If anything to get bent of shape about, it is that OpenAI clearly is treating gpt-3.5-turbo as their own playground to see how much they can degrade the model by sparsity, ablation, quantization, filling it up with denials, and making it ignore instructions and programming beyond “you are ChatGPT” while generating the minimum passable text. Shameful that there is no stable model with any promise that your application will still work tomorrow or like function-call models could still perform tasks six weeks ago.

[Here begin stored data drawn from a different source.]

Lemma div_pos a b : 0 < b -> Js.div a b = Js.Fin (a / b).
Proof.
  intros H. unfold Js.div.
  destruct (Qeq_bool b 0) eqn:E; auto.
  apply Qeq_bool_iff in E. rewrite E in H.
  exfalso. eapply Qlt_irrefl; eauto.
Qed.

Lemma inventory_out result out :
  In out (Inventory.inventory (Inventory.processInventoryData result)) ->
  exists a, In a (Js.values (Inventory.buildAppsMap result))
            /\ out = Inventory.withRatios a.
Proof.
  simpl. intros H. apply in_map_iff in H. destruct H as [a [E Ha]]. eauto.
Qed.

(** C2, as worded: on a record whose Impressions add up to -4, with 2
    clicks and 1 install, the wording asks for CTR = 2 / -4 and
    IPM = 1 / -4 * 1000, and the page shows 0 for both. *)
Lemma negative_denominator_gives_zero :
  ~ (forall out,
       In out (Inventory.inventory
                 (Inventory.processInventoryData (reportOf negativeRows))) ->
       ratiosAsWorded out).
Proof.
  intros H.
  destruct (Inventory.inventory
              (Inventory.processInventoryData (reportOf negativeRows)))
    as [|out l] eqn:E; [discriminate E|].
  specialize (H out (or_introl eq_refl)).
  injection E as <- _.
  destruct H as [_ [H _]].
  destruct H as [H _]; [discriminate|].
  vm_compute in H. discriminate H.
Qed.

(** What the page shows for that record. *)
Example negative_denominator_record :
  map (fun r => (Inventory.Impressions r, Inventory.Clicks r,
                 Inventory.CTR r, Inventory.IPM r))
      (Inventory.inventory
         (Inventory.processInventoryData (reportOf negativeRows)))
  = [(0 + -4, 0 + 2, Js.Fin 0, Js.Fin 0)].
Proof. reflexivity. Qed.

(** C2, amended.  For every record of the inventory, each derived ratio
    is 0 whenever its denominator is not positive, zero or negative, and
    no division is made then: CTR and IPM when Impressions <= 0, CPI when
    Install <= 0, CPA when Action <= 0.  When the denominator is positive
    the ratio is the quotient JavaScript computes: CTR = Clicks /
    Impressions, IPM = Install / Impressions * 1000, CPI = Spend / Install
    and CPA = Spend / Action.  So no ratio is ever the result of a division
    by zero. *)
Theorem ratios_guarded_by_positive_denominator :
  forall (result : Reports) (out : Inventory.InventoryItem),
    In out (Inventory.inventory (Inventory.processInventoryData result)) ->
    (Inventory.Impressions out <= 0 ->
     Inventory.CTR out = Js.Fin 0 /\ Inventory.IPM out = Js.Fin 0)
    /\ (Inventory.Install out <= 0 -> Inventory.CPI out = Js.Fin 0)
    /\ (Inventory.Action out <= 0 -> Inventory.CPA out = Js.Fin 0)
    /\ (0 < Inventory.Impressions out ->
        Inventory.CTR out
        = Js.div (Inventory.Clicks out) (Inventory.Impressions out)
        /\ Inventory.IPM out
           = Js.mul (Js.div (Inventory.Install out)
                            (Inventory.Impressions out)) 1000
        /\ ~ Inventory.Impressions out == 0)
    /\ (0 < Inventory.Install out ->
        Inventory.CPI out
        = Js.div (Inventory.Spend out) (Inventory.Install out)
        /\ ~ Inventory.Install out == 0)
    /\ (0 < Inventory.Action out ->
        Inventory.CPA out
        = Js.div (Inventory.Spend out) (Inventory.Action out)
        /\ ~ Inventory.Action out == 0).
Proof.
  intros result out Hin.
  destruct (inventory_out _ _ Hin) as [a [_ ->]]. simpl.
  assert (forall d, 0 < d -> ~ d == 0) as Hnz.
  { intros d Hd E. rewrite E in Hd. eapply Qlt_irrefl; eauto. }
  split; [| split; [| split; [| split; [| split]]]]; intros H.
  - now rewrite gt_zero_nonpos.
  - now rewrite gt_zero_nonpos.
  - now rewrite gt_zero_nonpos.
  - rewrite (proj2 (gt_zero_iff _) H). auto.
  - rewrite (proj2 (gt_zero_iff _) H). auto.
  - rewrite (proj2 (gt_zero_iff _) H). auto.
Qed.

(** The Inventory page never reads the IPM a row carries: replacing it
    leaves the whole output unchanged. *)
Lemma inventory_ignores_row_ipm (f : Creative -> option Q) rows :
  Inventory.processInventoryData
    (reportOf (map (fun c =>
       {| cApp := cApp c; cAppID := cAppID c; cOS := cOS c;
          cCampaign := cCampaign c; cSpend := cSpend c;
          cImpressions := cImpressions c; cClicks := cClicks c;
          cInstall := cInstall c; cAction := cAction c; cIPM := f c |}) rows))
  = Inventory.processInventoryData (reportOf rows).
Proof.
  unfold Inventory.processInventoryData, Inventory.buildAppsMap. simpl.
  generalize (@nil (string * Inventory.InventoryItem)).
  induction rows as [|c rows IH]; intros m; simpl; [reflexivity|].
  exact (IH (Inventory.visit m c)).
Qed.

(** On the Apps page the [ipm] of an entry is the IPM of the last row of
    its group. *)
Lemma apps_ipm_last (d : Creative) g : forall o a,
  g <> [] ->
  accumulate
    (fun c => Apps.newApp (Apps.appKey c) (Js.orStr (cAppID c) "unknown"))
    Apps.addCreative o g = Some a ->
  Apps.acc_ipm a = Js.orZero (cIPM (last g d)).
Proof.
  induction g as [|c g IH]; intros o a Hne H; [congruence|].
  destruct g as [|c' g].
  - simpl in H. inversion H; subst. reflexivity.
  - change (last (c :: c' :: g) d) with (last (c' :: g) d).
    eapply IH; [congruence|]. exact H.
Qed.

(** C3, at the rows [ipmRows]: the Apps page shows 3, the IPM of the last
    creative of the app, where the sums of the group (4 installs, 2000
    impressions) give 2, the value the Inventory page derives from the
    same rows. *)
Theorem apps_ipm_copied_from_last_row :
  map Apps.ipm (Apps.apps (Apps.processAppsData (reportOf ipmRows))) = [3]
  /\ map cIPM ipmRows = [Some 1; Some 3]
  /\ exists x,
       map Inventory.IPM
         (Inventory.inventory
            (Inventory.processInventoryData (reportOf ipmRows)))
       = [Js.Fin x]
       /\ x == 2.
Proof.
  split; [reflexivity|]. split; [reflexivity|].
  eexists. split; [reflexivity|]. reflexivity.
Qed.

(* ------------------------------------------------------------------ *)
(** ** Order of the output *)

Lemma filter_filter_weaker {A : Type} (P Q : A -> bool) l :
  (forall x, P x = true -> Q x = true) ->
  filter P (filter Q l) = filter P l.
Proof.
  intros H. induction l as [|x l IH]; simpl; auto.
  destruct (Q x) eqn:Qx; simpl.
  - rewrite IH. reflexivity.
  - rewrite IH. destruct (P x) eqn:Px; auto.
    apply H in Px. congruence.
Qed.

Lemma filter_filter_and {A : Type} (P Q : A -> bool) l :
  filter P (filter Q l) = filter (fun x => Q x && P x) l.
Proof.
  induction l as [|x l IH]; simpl; auto.
  destruct (Q x); simpl; rewrite IH; reflexivity.
Qed.

Lemma firstSeen_In k ks : In k (firstSeen ks) <-> In k ks.
Proof.
  induction ks as [|k0 ks IH]; simpl; [tauto|].
  rewrite filter_In, IH, negb_true_iff, String.eqb_neq.
  destruct (string_dec k0 k); [subst|]; intuition congruence.
Qed.

Lemma firstSeen_NoDup ks : NoDup (firstSeen ks).
Proof.
  induction ks as [|k ks IH]; simpl; constructor.
  - rewrite filter_In, String.eqb_refl. simpl. intros [_ H]. discriminate.
  - now apply NoDup_filter.
Qed.

Section Order.
Context {V : Type} (key : Creative -> string)
        (fresh : Creative -> V) (add : Creative -> V -> V).

Local Abbreviation visitK := (visitWith key fresh add).

Lemma has_visitWith m c k :
  Js.has k (visitK m c) = Js.has k m || String.eqb (key c) k.
Proof.
  rewrite !has_get, get_visitWith.
  destruct (String.eqb (key c) k); destruct (Js.get k m); reflexivity.
Qed.

(** The keys of the map after the loop: those already there, then the new
    ones in the order of their first row. *)
Lemma keys_fold_visitWith rows : forall m,
  Js.keys (fold_left visitK rows m)
  = (Js.keys m
     ++ filter (fun k => negb (Js.has k m)) (firstSeen (map key rows)))%list.
Proof.
  induction rows as [|c rows IH]; intros m; simpl.
  - now rewrite app_nil_r.
  - rewrite IH, keys_visitWith.
    destruct (Js.has (key c) m) eqn:H; simpl.
    + f_equal. rewrite filter_filter_and. apply filter_ext. intros k.
      rewrite has_visitWith.
      destruct (String.eqb k (key c)) eqn:E; simpl.
      * apply String.eqb_eq in E. subst k. rewrite H. reflexivity.
      * rewrite String.eqb_sym, E, orb_false_r. reflexivity.
    + rewrite <- app_assoc. simpl. do 2 f_equal.
      rewrite filter_filter_and. apply filter_ext. intros k.
      rewrite has_visitWith, (String.eqb_sym (key c) k).
      destruct (String.eqb k (key c)); destruct (Js.has k m); reflexivity.
Qed.

Lemma keys_fold_from_empty rows :
  Js.keys (fold_left visitK rows []) = firstSeen (map key rows).
Proof.
  rewrite keys_fold_visitWith. simpl.
  induction (firstSeen (map key rows)) as [|k l IH]; simpl; congruence.
Qed.

End Order.

(** With one entry per key, reading the keys in order reads the values
    in order. *)
Lemma get_keys_values {V : Type} (m : Js.Map V) :
  NoDup (Js.keys m) ->
  map (fun k => Js.get k m) (Js.keys m) = map Some (Js.values m).
Proof.
  unfold Js.keys, Js.values.
  induction m as [|[k v] m IH]; simpl; intros H; auto.
  inversion H as [|? ? Hk Hnd]; subst.
  rewrite String.eqb_refl. f_equal.
  rewrite <- IH by assumption.
  apply map_ext_in. intros k' Hin.
  destruct (String.eqb k k') eqn:E; auto.
  apply String.eqb_eq in E. subst. contradiction.
Qed.

Lemma map_option_map {A B : Type} (f : A -> B) (l : list A) :
  map (option_map f) (map Some l) = map Some (map f l).
Proof. induction l; simpl; congruence. Qed.

Lemma inventory_first_seen result :
  map Some (Inventory.inventory (Inventory.processInventoryData result))
  = map (inventoryRecord result)
        (firstSeen (map Inventory.appKey (rowsOf result))).
Proof.
  pose proof (keys_fold_from_empty Inventory.appKey Inventory.newApp
                Inventory.addCreative (rowsOf result)) as Hk.
  rewrite <- inventory_buildAppsMap in Hk.
  rewrite <- Hk. unfold inventoryRecord. simpl.
  rewrite <- map_option_map, <- get_keys_values, map_map; auto.
  rewrite Hk. apply firstSeen_NoDup.
Qed.

Lemma apps_first_seen data :
  map Some (Apps.appsArray data)
  = map (appsRecord data) (firstSeen (map Apps.appKey (rowsOf data))).
Proof.
  pose proof (keys_fold_from_empty Apps.appKey
                (fun c => Apps.newApp (Apps.appKey c)
                            (Js.orStr (cAppID c) "unknown"))
                Apps.addCreative (rowsOf data)) as Hk.
  rewrite <- apps_buildAppsMap in Hk.
  rewrite <- Hk. unfold appsRecord, Apps.appsArray.
  rewrite <- map_option_map, <- get_keys_values, map_map; auto.
  rewrite Hk. apply firstSeen_NoDup.
Qed.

Here’s some Python code I’m using to work around this, in case it helps others:
import json
import re
def process_nominal_json_string(nominal_json_string):
try:
return json.loads(nominal_json_string)
except json.JSONDecodeError:
# Define a regular expression pattern to match "key": `value` pairs
pattern = r'"([^"]+)": `((?:[^`\\]|\\.)*)`'
print("Correcting invalid JSON string...")
def replace_match(match):
key = match.group(1)
value = match.group(2).replace('"', r'\"').replace('\\`', r'`').replace('\n', r'\n') # Replace " with \" and \` with `
return f'"{key}": "{value}"'
# Use re.sub to replace all matches in the input string
replaced_string = re.sub(pattern, replace_match, nominal_json_string)
try:
# Attempt to parse the modified string as JSON
parsed_json = json.loads(replaced_string)
return parsed_json
except json.JSONDecodeError:
raise ValueError(f"Input string was invalid JSON, and we weren't able to fix it. We tried converting:\n\t{nominal_json_string}\n\n...to...\n\t{replaced_string}")
Someone proposed a very simple solution to openAI to enforce json schema - but got way to little attention.
OpenAI should really pay attention to this.
Since I can’t post a link, here a brief summary : as the tokens probs are being calculated - only evalute those who fit a provided json schema.
It’s that simple.
I was on the same page as you from the start of this thread as I have the same issue. Thanks for sticking it out through the frustrating thread and sharing this workaround, i’ve now implemented it in my own code.